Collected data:

----------

(** The bytes of a well-formed reply, followed by anything, are read back as that reply. *)
Lemma recv_reply_encode address r cs ef :
  reply_wf r ->
  exists cs', recv_reply address (Stream (encode_reply r) cs ef) = (Ok r, Stream [] cs' ef).
Proof.
  intros [Hlen Hu]. unfold recv_reply, encode_reply.
  rewrite Forall_app in Hu. destruct Hu as [Hhdr Hpay].
  rewrite fmap_app, join_app.
  destruct (recv_exact_app HEADER_SIZE
    (mjoin (le_split 4 <$> [total_len r; rx_addr r; rx_cmd r; rx_size r; rx_status r]))
    (mjoin (le_split 4 <$> payload r)) cs ef) as [cs1 Hrecv]; [by rewrite length_packed|].
  rewrite (bind_run _ _ _ _ _ Hrecv), unpack_pack_nil by done.
  destruct (Z.ltb_spec (total_len r) HEADER_SIZE); [rewrite Hlen in *; unfold HEADER_SIZE in *; lia|].
  cbv zeta. rewrite Hlen.
  replace (HEADER_SIZE + 4 * Z.of_nat (length (payload r)) - HEADER_SIZE)
    with (4 * Z.of_nat (length (payload r))) by lia.
  assert (Hbody : exists cs2, (if 4 * Z.of_nat (length (payload r)) =? 0 then ret []
      else recv_exact (4 * Z.of_nat (length (payload r))))
      (Stream (mjoin (le_split 4 <$> payload r)) cs1 ef)
      = (Ok (mjoin (le_split 4 <$> payload r)), Stream [] cs2 ef)).
  { destruct (Z.eqb_spec (4 * Z.of_nat (length (payload r))) 0) as [Hz|Hz].
    - destruct (payload r); [|simpl in Hz; lia]. by exists cs1.
    - destruct (recv_exact_app (4 * Z.of_nat (length (payload r)))
        (mjoin (le_split 4 <$> payload r)) [] cs1 ef) as [cs2 H2]; [rewrite length_packed; lia|].
      rewrite app_nil_r in H2. by exists cs2. }
  destruct Hbody as [cs2 Hbody]. rewrite (bind_run _ _ _ _ _ Hbody).
  replace (4 * Z.of_nat (length (payload r)) mod 4) with 0
    by (rewrite Z.mul_comm; symmetry; apply Z_mod_mult).
  exists cs2. unfold ret. rewrite unpack_pack_nil by done. rewrite <- Hlen. by destruct r.
Qed.

(** One transaction over the wire is one transaction of the ideal board. *)
Lemma wire_transaction {D : Type} (peer : D -> bytes -> D * bytes) step
    `{!SspPeer peer step} address command data_words d cs ef :
  exists cs', wire peer address command data_words (d, Stream [] cs ef) =
    let '(r, d') := device step address command data_words d in (r, (d', Stream [] cs' ef)).
Proof.
  unfold wire, device.
  destruct (request_packet address command data_words) as [packet|e] eqn:Hp; [|by exists cs].
  rewrite (peer_answers d address command data_words packet Hp).
  pose proof (peer_reply_wf d address command data_words packet Hp) as Hwf.
  destruct (step d address command data_words) as [d' r].
  destruct (recv_reply_encode address r cs ef Hwf) as [cs' Hr].
  exists cs'. cbn [inbound cuts eof app]. rewrite Hr. reflexivity.
Qed.
(** Inverting a run that ended normally. *)
Lemma run_sbind_inv {D A B : Type} (tx : Z -> Z -> list Z -> M D reply) (p : ssp A)
    (f : A -> ssp B) w b w' :
  run tx (sbind p f) w = (Ok b, w') ->
  exists a w1, run tx p w = (Ok a, w1) /\ run tx (f a) w1 = (Ok b, w').
Proof. rewrite run_sbind. destruct (run tx p w) as [[a|e] w1]; [eauto|done]. Qed.

Lemma ssp_read_trace {D : Type} (tx : Z -> Z -> list Z -> M D reply) a w v w' :
  run tx (ssp_read a) w = (Ok v, w') ->
  exists r rest, payload r = v :: rest /\ rx_addr r = a /\ rx_status r = 0 /\
    trace w' = trace w ++ [EvTx a CMD_READ [] r].
Proof.
  unfold ssp_read, transaction. cbn [sbind run].
  destruct (tx a CMD_READ [] (dev w)) as [[r|e] d]; [|done].
  destruct (Z.eqb_spec (rx_addr r) a) as [Ha|]; cbn [negb]; [|done].
  destruct (Z.eqb_spec (rx_status r) 0) as [Hs|]; cbn [negb]; [|done].
  destruct (payload r) as [|v' rest] eqn:Hp; [done|]. cbn [run]. intros H. simplify_eq/=.
  eauto 10.
Qed.

(** The program only reads registers. *)
Definition is_write (e : event) : bool :=
  match e with EvTx _ c _ _ => negb (c =? CMD_READ) | _ => false end.

Lemma dump_registers_reads {D : Type} (tx : Z -> Z -> list Z -> M D reply) l heading w :
  exists evs, trace (snd (run tx (dump_registers l heading) w)) = trace w ++ evs /\
    forallb (fun e => negb (is_write e)) evs = true.
Proof.
  unfold dump_registers. rewrite run_sbind. cbn [run print].
  cut (forall w0, exists evs, trace (snd (run tx (sfor l (fun '(address, label) =>
    value <~ ssp_read address ;;
    print ("  " +:+ hex32 address +:+ "  " +:+ hex32 value +:+ "  " +:+ label))) w0)) =
      trace w0 ++ evs /\ forallb (fun e => negb (is_write e)) evs = true).
  { intros H. destruct (H (World (dev w) (trace w ++ [EvPrint heading]))) as (evs & -> & He).
    exists ([EvPrint heading] ++ evs). split; [by rewrite app_assoc|done]. }
  induction l as [|[a label] l IH]; intros w0; [exists []; by rewrite app_nil_r|].
  cbn [sfor]. rewrite run_sbind. unfold ssp_read at 1, transaction. cbn [sbind run].
  destruct (tx a CMD_READ [] (dev w0)) as [[r|e] d];
    [|exists []; by rewrite app_nil_r].
  destruct (negb (rx_addr r =? a)); [by exists [EvTx a CMD_READ [] r]|].
  destruct (negb (rx_status r =? 0)); [by exists [EvTx a CMD_READ [] r]|].
  destruct (payload r) as [|v rest]; [by exists [EvTx a CMD_READ [] r]|].
  cbn [sbind run print]. destruct (IH (World d ((trace w0 ++ [EvTx a CMD_READ [] r]) ++
    [EvPrint ("  " +:+ hex32 a +:+ "  " +:+ hex32 v +:+ "  " +:+ label)]))) as (evs & Ht & He).
  eexists ([_; _] ++ evs). split; [etransitivity; [exact Ht|]|].
  - cbn [trace]. by rewrite <- !app_assoc.
  - exact He.
Qed.


Lemma channel_writes_addrs n mask b270 b367 dd p1 p2 single a :
  n = 5 \/ n = 12 ->
  a ∈ fst <$> (seqZ 0 n ≫= channel_writes n mask b270 b367 dd p1 p2 single) ->
  a ∈ led_registers n.
Proof.
  intros Hn Ha. apply list_elem_of_fmap in Ha as (w & -> & Hw).
  apply list_elem_of_bind in Hw as (i & Hw & Hi). apply elem_of_seqZ in Hi.
  assert (Hb : bias_addr n i ∈ led_registers n) by (apply bias_addr_in; lia).
  assert (Ht : timing_addr n i ∈ led_registers n) by (apply timing_addr_in; lia).
  assert (H6 : i = 7 -> bias_addr n i - 4 ∈ led_registers n).
  { intros ->. replace (bias_addr n 7 - 4) with (bias_addr n 6) by (unfold bias_addr; lia).
    apply bias_addr_in. lia. }
  unfold channel_writes in Hw. destruct (Z.testbit mask i).
  - destruct (Z.eqb_spec i 7) as [Hi7|]; cbn [andb] in Hw;
      [destruct (negb (Z.testbit mask 6))|]; cbn [app] in Hw;
      repeat (apply elem_of_cons in Hw as [->|Hw]; [cbn [fst]; auto|]);
      by apply not_elem_of_nil in Hw.
  - repeat (apply elem_of_cons in Hw as [->|Hw]; [cbn [fst]; auto|]).
    by apply not_elem_of_nil in Hw.
Qed.

(** A register the channel loop does not own is what the earlier assignments made it. *)
Lemma run_writes_outside cfg n mask bc b270 b367 dd p1 p2 a old :
  n = 5 \/ n = 12 -> a ∉ led_registers n ->
  apply_writes (run_writes cfg n mask bc b270 b367 dd p1 p2) a old =
  apply_writes (pdts_writes ++ [(CAL_COUNT, if is_single cfg then 1 else bc)]) a
    (match module_id cfg with Some m => if a =? MODULE_ID then m else old | None => old end).
Proof.
  intros Hn Ha. unfold run_writes. rewrite !app_assoc, apply_writes_app, apply_writes_frame.
  - rewrite <- app_assoc, apply_writes_app. f_equal. by destruct (module_id cfg).
  - intros Hin. by apply channel_writes_addrs in Hin.
Qed.

Lemma run_writes_led cfg n mask bc b270 b367 dd p1 p2 i old :
  n = 5 \/ n = 12 -> 0 <= i < n ->
  apply_writes (run_writes cfg n mask bc b270 b367 dd p1 p2) (bias_addr n i) old =
    bias_value mask b270 b367 i /\
  apply_writes (run_writes cfg n mask bc b270 b367 dd p1 p2) (timing_addr n i) old =
    timing_value (is_single cfg) mask dd p1 p2 i.
Proof.
  intros Hn Hi. unfold run_writes. rewrite !app_assoc, !apply_writes_app.
  split; by apply loop_writes.
Qed.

----------

Required action: Among the entries above, copy exactly only the lines starting with the one containing "replace (HEADER_SIZE +" and going through the one containing "replace (4 *", both ends included.

Result below:
  replace (HEADER_SIZE + 4 * Z.of_nat (length (payload r)) - HEADER_SIZE)
    with (4 * Z.of_nat (length (payload r))) by lia.
  assert (Hbody : exists cs2, (if 4 * Z.of_nat (length (payload r)) =? 0 then ret []
      else recv_exact (4 * Z.of_nat (length (payload r))))
      (Stream (mjoin (le_split 4 <$> payload r)) cs1 ef)
      = (Ok (mjoin (le_split 4 <$> payload r)), Stream [] cs2 ef)).
  { destruct (Z.eqb_spec (4 * Z.of_nat (length (payload r))) 0) as [Hz|Hz].
    - destruct (payload r); [|simpl in Hz; lia]. by exists cs1.
    - destruct (recv_exact_app (4 * Z.of_nat (length (payload r)))
        (mjoin (le_split 4 <$> payload r)) [] cs1 ef) as [cs2 H2]; [rewrite length_packed; lia|].
      rewrite app_nil_r in H2. by exists cs2. }
  destruct Hbody as [cs2 Hbody]. rewrite (bind_run _ _ _ _ _ Hbody).
  replace (4 * Z.of_nat (length (payload r)) mod 4) with 0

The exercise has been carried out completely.